Lemma for_each_insert_cases (users : list user) :
  forall d p pg h q t,
    working p d = Some t ->
    exists p' q',
      (for_each users (execute_insert e) (mk_world d (Some (mk_connection p)) pg h q)
       = (Returns tt, mk_world d (Some (mk_connection p')) pg h q')
       /\ working p' d = Some (Sqlite.put_all users t)
       /\ Forall (fun u => Sqlite.int64 (id u) = true) users)
      \/ (exists x,
            for_each users (execute_insert e) (mk_world d (Some (mk_connection p)) pg h q)
            = (Halts (Uncaught x), mk_world d (Some (mk_connection p')) pg h q')).
Proof.
  induction users as [|u users IH]; intros d p pg h q t Hw.
  - exists p, q. left. repeat split; [exact Hw|constructor].
  - cbn [for_each]. unfold bind.
    assert (Hstep :
      execute_insert e u (mk_world d (Some (mk_connection p)) pg h q)
      = if Sqlite.int64 (id u)
        then if engine_fails e q
             then (Halts (Uncaught OperationalError),
                   mk_world d (Some (mk_connection p)) pg h (S q))
             else (Returns tt,
                   mk_world d (Some (mk_connection (Some (Sqlite.put u t)))) pg h (S q))
        else (Halts (Uncaught OverflowError),
              mk_world d (Some (mk_connection p)) pg h q)).
    { unfold execute_insert, bind, the_conn, engine, the_disk, set_conn, ret, raise. simpl.
      destruct (Sqlite.int64 (id u)); simpl; [|reflexivity].
      destruct (engine_fails e q); simpl; [reflexivity|].
      unfold working in Hw. destruct p as [t'|]; simpl.
      - injection Hw as ->. reflexivity.
      - rewrite Hw. reflexivity. }
    rewrite Hstep.
    destruct (Sqlite.int64 (id u)) eqn:Hu.
    2:{ exists p, q. right. exists OverflowError. reflexivity. }
    destruct (engine_fails e q) eqn:Hq.
    { exists p, (S q). right. exists OperationalError. reflexivity. }
    destruct (IH d (Some (Sqlite.put u t)) pg h (S q) (Sqlite.put u t) eq_refl)
      as (p' & q' & [(Hrun & Hw' & Hall)|(x & Hrun)]); exists p', q'.
    + left. repeat split; [exact Hrun|exact Hw'|]. constructor; assumption.
    + right. exists x. exact Hrun.
Qed.
(** X12. When the first prompt is answered "yes" and [toWei] gives a value
    for the test amount, the first broadcast of the run is the test
    transfer: from the sender to [RECEIVER_ADDRESS], with that value and
    no data. *)
Theorem accepted_test_transfer_is_broadcast :
  forall p value,
    nth_error (confirmations (trace js env w)) 0 = Some (p, true) ->
    web3_toWei js amountInETH ether = Some value ->
    exists sender result,
      web3_wallet_add js (PRIVATE_KEY env) = Some sender /\
      nth_error (broadcasts (trace js env w)) 0
      = Some (SendTransaction
                {| tx_from := address sender;
                   tx_to := RECEIVER_ADDRESS env;
                   tx_value := value;
                   tx_data := None |} result).
Proof.
  intros p value.
  run_cases; cbn [confirmations nth_error]; intros H V;
    try discriminate H; try discriminate V.
  all: injection V as <-.
  all: do 2 eexists; split; reflexivity.
Qed.

(** X13. The text of each prompt is fixed by its rank: the first is the
    test-transfer prompt, the second the create-intent prompt with the
    address of the static table, the third the sign-and-send prompt; there
    is no fourth. *)
Theorem prompt_texts :
  forall k p answer,
    nth_error (confirmations (trace js env w)) k = Some (p, answer) ->
    exists contractAddr,
      selectContract (NETWORK env) = Some contractAddr /\
      nth_error
        [sendPrompt js env; createPrompt env contractAddr; signPrompt] k
      = Some p.
Proof.
  intros k p answer.
  run_cases; cbn [confirmations]; intros H; position k H.
  all: injection H as <- _; eexists; split; reflexivity.
Qed.

(** X14. A test transfer that fails keeps the run away from the staking
    step: when the first prompt is answered "yes" and the first broadcast
    is rejected, [steak.auth] is never called and no stake-intent request
    is sent. *)
Theorem failed_test_transfer_skips_staking :
  forall p tx,
    nth_error (confirmations (trace js env w)) 0 = Some (p, true) ->
    nth_error (broadcasts (trace js env w)) 0
    = Some (SendTransaction tx None) ->
    filter isAuth (trace js env w) = [] /\
    filter isStakeIntentCall (trace js env w) = [].
Proof.
  intros p tx.
  run_cases; cbn [confirmations nth_error];
    cbv [broadcasts filter isSendTransaction isAuth isStakeIntentCall];
    cbn [nth_error]; intros H B; try discriminate H; try discriminate B.
  all: split; reflexivity.
Qed.

End MoreRunFacts.

(** ** The generated SDK *)

Module SDKFacts.
Import SDK.

Lemma sameEndpoint_same (a b : Operation) :
  sameEndpoint a b = true -> a = b.
Proof.
  destruct a; destruct b; intros H; try reflexivity;
    vm_compute in H; discriminate H.
Qed.

(** X15. No two endpoint methods of the SDK reach the same endpoint: two
    methods that hand [core.fetch] the same path and the same verb are
    the same method. *)
Theorem endpoints_are_distinct :
  forall a b,
    fetch_path (call a) = fetch_path (call b) ->
    fetch_verb (call a) = fetch_verb (call b) ->
    a = b.
Proof.
  intros a b Hp Hv. apply sameEndpoint_same.
  unfold sameEndpoint. rewrite Hp, Hv, !String.eqb_refl. reflexivity.
Qed.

___

What to produce — Nothing but the lines from the one with "vm_compute in H; discriminate H." through the final line of the records above should appear, each copied exactly.

Answer area —
    vm_compute in H; discriminate H.
Qed.

(** X15. No two endpoint methods of the SDK reach the same endpoint: two
    methods that hand [core.fetch] the same path and the same verb are
    the same method. *)
Theorem endpoints_are_distinct :
  forall a b,
    fetch_path (call a) = fetch_path (call b) ->
    fetch_verb (call a) = fetch_verb (call b) ->
    a = b.
Proof.
  intros a b Hp Hv. apply sameEndpoint_same.
  unfold sameEndpoint. rewrite Hp, Hv, !String.eqb_refl. reflexivity.
Qed.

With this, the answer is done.